行文中,引用诸家观点一般不再列出书名,只标明出自哪一家的观点。

 

章节则按经义划分,以方便学人理解贯通。

 

                    一、善,人道也。德,天道也

 

阐微:

 

    本节开宗明义,讲儒家五行,仁、义、礼、智、圣这五种根本道德及五行、四行之间的相互关系,强调诸德成于心,心是修身的起点。

 

    首先言仁,因为在儒者看来,修道当自人道始。《礼记·中庸》云:“修身以道,修道以仁,仁者人也。”

 

    要做到内仁、内仁、内义、内礼、内智、内圣,才能自然而然地外施于人,有“德之行”,就是后世所说的德行——有斯德当有斯行,有斯行不一定有斯德。古今中外,沽名钓誉者多,直心而行者少!

 

    故《说文解字》释“德”(即古文“悳”)字云:“悳,外得于人,内得于己也。从直,从心。”《周礼·地官·师氏》述师氏之职,将德、行分开来讲,“德”重内在之品性,“行”重外在之规范。上面说:“以三德教国子:一曰至德,以为道本;二曰敏德,以为行本;三曰孝德,以知逆恶。教三行:一曰孝行,以亲父母;二曰友行,以尊贤良;三曰顺行,以事师长。”郑玄注:“德行,内外之称,在心为德,施之为行。”

 

    《周礼·地官·师氏》还有六德、六行、六艺之说,“一曰六德:知、仁、圣、义、忠、和。二曰六行:孝、友、睦、姻、任、恤。三曰六艺:礼、乐、射、御、书、数。” 郑玄注“六德”云:“知(通“智”),明于事;仁,爱人及物;圣,通而先识;义,能断时宜;忠,言以中心;和,不刚不柔。”郑玄注“六行”云:“善于父母为孝;善于兄弟为友;睦,亲于九族;姻,亲于外亲;任,信于友道;恤,振忧贫者。”

 

    诸德若不发之于心,即“不形于内”,则缺乏心力,事功亦难成就,只能称作行。《淮南子·要略》的作者警告说:“所以览五帝三王,怀天气,抱天心,执中含和,德形于内,以莙凝(莙,音君,“莙凝”意为凝结——笔者注)天地,发起阴阳,序四时,正流方,绥之斯宁,推之斯行,乃以陶冶万物,游化群生,唱而和,动而随,四海之内,一心同归。故景星见,祥风至,黄龙下,凤巢列树,麟止郊野。德不内形,而行其法藉,专用制度,神祇弗应,福祥不归,四海不宾,兆民弗化。故德形于内,治之大本。”这句话大意是说,观览五帝三皇的业迹,他们怀抱天地之气,心存天地大道,执掌公正,饱含和气,大德在内心形成,而凝结在天地之中,引发阴、阳二气,规定了四季的时序,正气传布四方。用它来安抚天下就会安宁,推广它就能得到施行。于是便用来化育万物,感化一切生物。就像唱歌就有和声,活动就有人跟随—样,天下之内,一个心念而归向一起。
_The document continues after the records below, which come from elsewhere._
Lemma routed_signal gsi : io_gsi_base a ≤ gsi < io_gsi_base a + io_n_redirs a → i = Z.to_nat (gsi - io_gsi_base a) →
  gsi_signal s' gsi = Some (Signal 1 v lopol true) ∧ ∀ g, g ≠ gsi → gsi_signal s' g = gsi_signal s g.
Proof.
  intros Hg Ei. assert (length (ioapics s) = length (ioapics s')) as Hlen by (by rewrite El, length_insert).
  assert (∀ g j b, ioapics s !! j = Some b → io_gsi_base b ≤ g < io_gsi_base b + io_n_redirs b →
    gsi_signal s' g = io_signal (ap_regs s' (io_vaddr b)) (Z.of_nat (Z.to_nat (g - io_gsi_base b)))) as Hsig.
  { intros g j b Hj Hgb. destruct (lookup_lt_is_Some_2 (ioapics s') j) as [b' Hb']; [rewrite <-Hlen; by eapply lookup_lt_Some|].
    destruct (routed_lookup j b' Hb') as (b0 & Hb0 & E1 & E2 & E3 & _). assert (b0 = b) as -> by congruence.
    unfold gsi_signal, gsi_pin. rewrite (found_at s' j b' g routed_ok Hb') by lia. cbn. by rewrite E1, E2. }
  split.
  - rewrite (Hsig gsi k a Hk Hg), <-Ei. exact routed_pin.
  - intros g Hne. destruct (list_find (λ a, serves g a = true) (ioapics s)) as [[j b]|] eqn:Ef.
    + destruct (found_inv s j b g Hok Ef) as [Hj Hgb]. rewrite (Hsig g j b Hj Hgb). unfold gsi_signal, gsi_pin. rewrite Ef. cbn.
      apply (routed_other j b); [done|]. intros [= -> E]. assert (b = a) as -> by congruence. lia.
    + unfold gsi_signal, gsi_pin. rewrite Ef.
      destruct (list_find (λ a, serves g a = true) (ioapics s')) as [[j b']|] eqn:Ef'; [|done].
      destruct (found_inv s' j b' g routed_ok Ef') as [Hj Hgb].
      destruct (routed_lookup j b' Hj) as (b & Hb & _ & E2 & E3 & _). rewrite E2, E3 in Hgb.
      by rewrite (found_at s j b g Hok Hb Hgb) in Ef.
Qed.
End routed.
因此瑞星山现,吉祥之风来临,黄龙随之降下,凤凰在树上筑巢,麒麟在郊野停息。大德没有在内心形成,而推行他的法令,单纯使用法制,天地之神就不会响应,幸福吉祥就不会来临,四海之内就不能宾服,亿万百姓便不会感化。因此,道德在内心形成,这是治国的最大根本。

 

    德、行两分,但不是对立的,只不过子思一派学人更注形于内的德行而已。故《大学》云:“自天子以至于庶人,壹是皆以修身为本。”

 

关于仁、义、礼、智、圣五种德行的关系,仁、义、礼、智和合称为善,这是世间之道,即人道;仁、义、礼、智、圣五者和合称为德,是天道,至道。《黄帝内经·灵枢·本神篇》云:“天之在我者德也,地之在我者气也。”

 

智为人道之本,圣为天道之本,所以下文论天人之道皆以圣、智为核心。

   

经文:

 

仁形[1]于内[2],谓之德之行。不形于内,谓之行。 义形于内,谓之德之行。不形于内,谓之行。礼形于内,谓之德之行。不形于内,谓之行。智形于内,谓之德之行。不形于内,谓之行。圣形于内,谓之德之行。不形于内,谓之行[3] 德之行五,和谓之德;四行和,谓之善。善,人道也。德,天道也。

 

译文:

 

    仁形成于本心,称为德之行,不形成于本心只能算作行。义形成于本心,称为德之行,不形成于本心只能算作行。礼形成于本心,称为德之行,不形成于本心只能算作行。智形成于本心,称为德之行,不形成于本心只能算作行。圣形成于本心,称为德之行,不形成于本心只能算作行。德行有仁、义、礼、智、圣五类,五者和谐称为德。仁、义、礼、智四者和谐叫做善。善属于人道,德属于天道。

 

注释:

 

[1]形:意为形成。《刊谬补缺切韵·青韵》:“形,成也。”

 

[2]内:意为心,本心。《礼记·礼器》:“无节于内者。”孔颖达疏:“内,犹心也。”

 

[3]不形于内,谓之行:本作“不形于内,谓之德之行”。 帛本无“德之”二字,依之校改。庞朴先生认为:“盖‘圣’乃一种德行,不是善行;只能形于内,不能‘不形于内’。纵或有众不能形圣德于内,亦无损其为‘德之行’;故曰‘不形于内,谓之德之行’。”这显然有失偏颇,因为东周先贤贵内圣,《鶡冠子·泰录第十一》云:“内圣者,精神之原,莫贵焉。”

 

                     二、不安则不乐,不乐则无德

 

阐微:

 

    本节阐述了天人之际的根本大法,即智慧、安乐、德行三位一体,同归于道。如《韩诗外传·卷一》所言:“故中心存善而日新之,虽独处而乐,德礼而形。”《荀子·荣辱篇》亦云:“仁义德行,常安之术也。”这种乐、这种安,是至德感发的至乐、至安,非对外物欲望实现引发的心满意足的状态。此一区别需要我们特别注意——这才是真正的幸福快乐。

 

    人类文明史上,古今中外先哲对于德行之本,智慧之实,安乐之源,有各种各样的认识,但对于它们三位一体的关系却少有人作过细致入微的阐述。

 

    什么是德行之本。答曰:“道”,即无名相的大道、天道。《礼记·礼器》:“天道至教,圣人至德。”孔颖达疏云:“圣人法天之至极而为德。”上文亦言:“德,天道也。”。与帛书《五行》同卷之古佚书《德圣》篇有:“知人道曰智,知天道曰圣”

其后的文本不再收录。